[Haskell-cafe] Looking for feedback on my beginner's Haskell resource
allbery.b at gmail.com
Mon Nov 5 22:27:10 UTC 2018
No state is modified, at least in ghc's implementation of IO. IO does carry
"state" around, but never modifies it; it exists solely to establish a data
dependency (passed to and returned from all IO actions; think s -> (a, s),
but IO uses unboxed state) that thereby enforces sequencing. Once it
reaches code generation, it discovers the runtime representation of the
"state" is nonexistent (size 0) as well as unboxed, and eliminates it and
all code related to it.
On Mon, Nov 5, 2018 at 4:54 PM Joachim Durchholz <jo at durchholz.org> wrote:
> Am 05.11.18 um 11:40 schrieb Andrew Butterfield:
> >> On 3 Nov 2018, at 08:59, Joachim Durchholz <jo at durchholz.org
> >> <mailto:jo at durchholz.org>> wrote:
> >> If Haskell is truly pure, then IO must be pure as well.
> >> That's why I think that IO functions are just describing impure
> >> activity, not doing it.
> > I think that is exactly the best way to think about it (thanks!).

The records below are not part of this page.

(** All that [__redirect_output] can do, by the split of the line at its
    last [>].  The text after the last [>] has no [>] in it, so the test
    [destination[0] == ">"] of [__build_tee] never holds and the mode is
    always ['w']. *)
Lemma redirect_output_cases (line : string) (w : World) :
  redirect_output host line w =
  match PyStr.rsplit_last ">" line with
  | None =>
      (Raise (ValueError "not enough values to unpack (expected 2, got 1)"), w)
  | Some (body, EmptyString) =>
      (Ok EmptyString, wrote (stderr (self w)) no_target_message w)
  | Some (body, destination) =>
      let name := PyStr.strip destination in
      match open_error host name ModeW with
      | Some (_, strerror) => (Ok EmptyString, refused name ModeW strerror w)
      | None => (Ok body, installed name ModeW w)
      end
  end.
Proof.
  unfold redirect_output, PyStr.rsplit1.
  destruct (PyStr.rsplit_last ">" line) as [[body dest]|] eqn:E; [|reflexivity].
  destruct dest as [|c rest]; [reflexivity|].
  apply rsplit_last_spec in E. destruct E as [_ E].
  apply rsplit_last_none_head in E.
  cbn [String.length Nat.ltb Nat.leb].
  unfold build_tee, new_tee, try_except, bind, gets, modify, ret, raise.
  rewrite E. cbv beta iota. cbn [self on_self stdout set_output_redirected].
  destruct (open_error host (PyStr.strip (String c rest)) ModeW) as [[n m]|];
    reflexivity.
Qed.

(** Substitution touches nothing but the record of what was written. *)
Lemma do_last_command_substitutions_frame (line : string) (w : World) :
  self (snd (do_last_command_substitutions line w)) = self w
  /\ rl (snd (do_last_command_substitutions line w)) = rl w.
Proof.
  unfold do_last_command_substitutions, bind, gets, lift.
  destruct (negb (String.eqb (lastcmd (self w)) EmptyString)); [|split; reflexivity].
  destruct (Shlex.split (lastcmd (self w))) as [argv|e]; [|split; reflexivity].
  destruct (index_last argv); [|split; reflexivity].
  destruct (index argv 1); split; reflexivity.
Qed.

Lemma do_substitutions_frame (line : string) (w : World) :
  self (snd (do_substitutions line w)) = self w
  /\ rl (snd (do_substitutions line w)) = rl w.
Proof.
  unfold do_substitutions.
  destruct (negb (PyStr.nonempty line)); [split; reflexivity|].
  unfold bind, gets.
  destruct (has_bang (substitute_variables (variables (self w)) line)).
  - apply do_last_command_substitutions_frame.
  - split; reflexivity.
Qed.

(** [precmd] for a line that, once substituted, has a redirection token. *)
Lemma precmd_redirects (line sline : string) (toks : list string) (w w1 : World) :
  do_substitutions line w = (Ok sline, w1) ->
  Shlex.split sline = Ok toks ->
  in_list ">" toks || in_list ">>" toks = true ->
  precmd host line w = redirect_output host sline w1.
Proof.
  intros Hs Ht Hin. unfold precmd, bind, lift. rewrite Hs, Ht, Hin. reflexivity.
Qed.

(** After [precmd], either the output is the one from before, or a tee was
    installed and the stream from before is saved. *)
Lemma precmd_output (line : string) (w : World) :
  let w1 := snd (precmd host line w) in
  stdout (self w1) = stdout (self w)
  \/ output_redirected (self w1) = Some (stdout (self w)).
Proof.
  cbv zeta. unfold precmd, bind, lift.
  pose proof (do_substitutions_frame line w) as [Hself _].
  destruct (do_substitutions line w) as [[sline|e] wa]; cbn [snd] in *.
  2:{ left. rewrite Hself. reflexivity. }
  destruct (Shlex.split sline) as [toks|e].
  2:{ left. cbn. rewrite Hself. reflexivity. }
  destruct (in_list ">" toks || in_list ">>" toks).
  2:{ left. cbn. rewrite Hself. reflexivity. }
  rewrite redirect_output_cases.
  destruct (PyStr.rsplit_last ">" sline) as [[body [|c rest]]|].
  - left. cbn. rewrite Hself. reflexivity.
  - cbv zeta.
    destruct (open_error host (PyStr.strip (String c rest)) ModeW) as [[n m]|].
    + left. cbn. rewrite Hself. reflexivity.
    + right. cbn. rewrite Hself. reflexivity.
  - left. cbn. rewrite Hself. reflexivity.
Qed.

End Redirection.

Right
> > now I am teaching "Introduction to Functional Programming"
> > here, and have just introduced IO last week, so this is all in my head
> > right now.
> > A Haskell IO program is just a description of a sequence of IO actions
> > (IO a), which *when evaluated* will produce side-.effects
> > A function evaluation that produces side-effects when evaluated is a
> > dangerous thing if used in an arbitrary fashion, but the IO
> > prevents danger by (i) having a fixed sequence of such actions, and (ii)
> > never allowing a Haskell program to have a direct reference to the part
> > of I/O state that gets modified.
> I'm not sure how this model explains the sequencing that happens in IO.
> Haskell's evaluation model for function calls is lazy, i.e. it doesn't
> impose an order (and it does not even trigger evaluation).
> AFAIK the one strict thing in Haskell is pattern matching, so I'd look
> how pattern matching drives IO's sequencing - but I don't see it.
> > Caveat: provided you don't use "unsafeXXXX" anywhere...
> Sure, that's just the loophole.
> Another red herring I think.
> > (*) the IO abstraction happens to be an instance of a class called
> > "Monad" that captures an interesting and useful pattern of sequential
> > behaviour,
> > but this is really a bit of a red-herring when it come to understanding
> > how Haskell has both side-effecting IO and "purity"
> I like to say that "'monadic IO' is akin to saying 'associative
> I.e. associativity is an important aspect of arithmetic just like
> monadicity for IO, but it's not what it was made for.
> I am not sure how far this analogy holds water.
> > PS - "purity" and "referential transparency" are slippy concepts, quite
> > hard to pin down, so it is unwise to put too much value into those
> The definition I've been using is that an expression and its value are
> interchangeable without changing the semantics.
> I never ran into trouble with this - either because of my ignorance, or
> because that definition has the exactly right kind of vagueness, neither
> implying too much nor too little.
> Just my 2c.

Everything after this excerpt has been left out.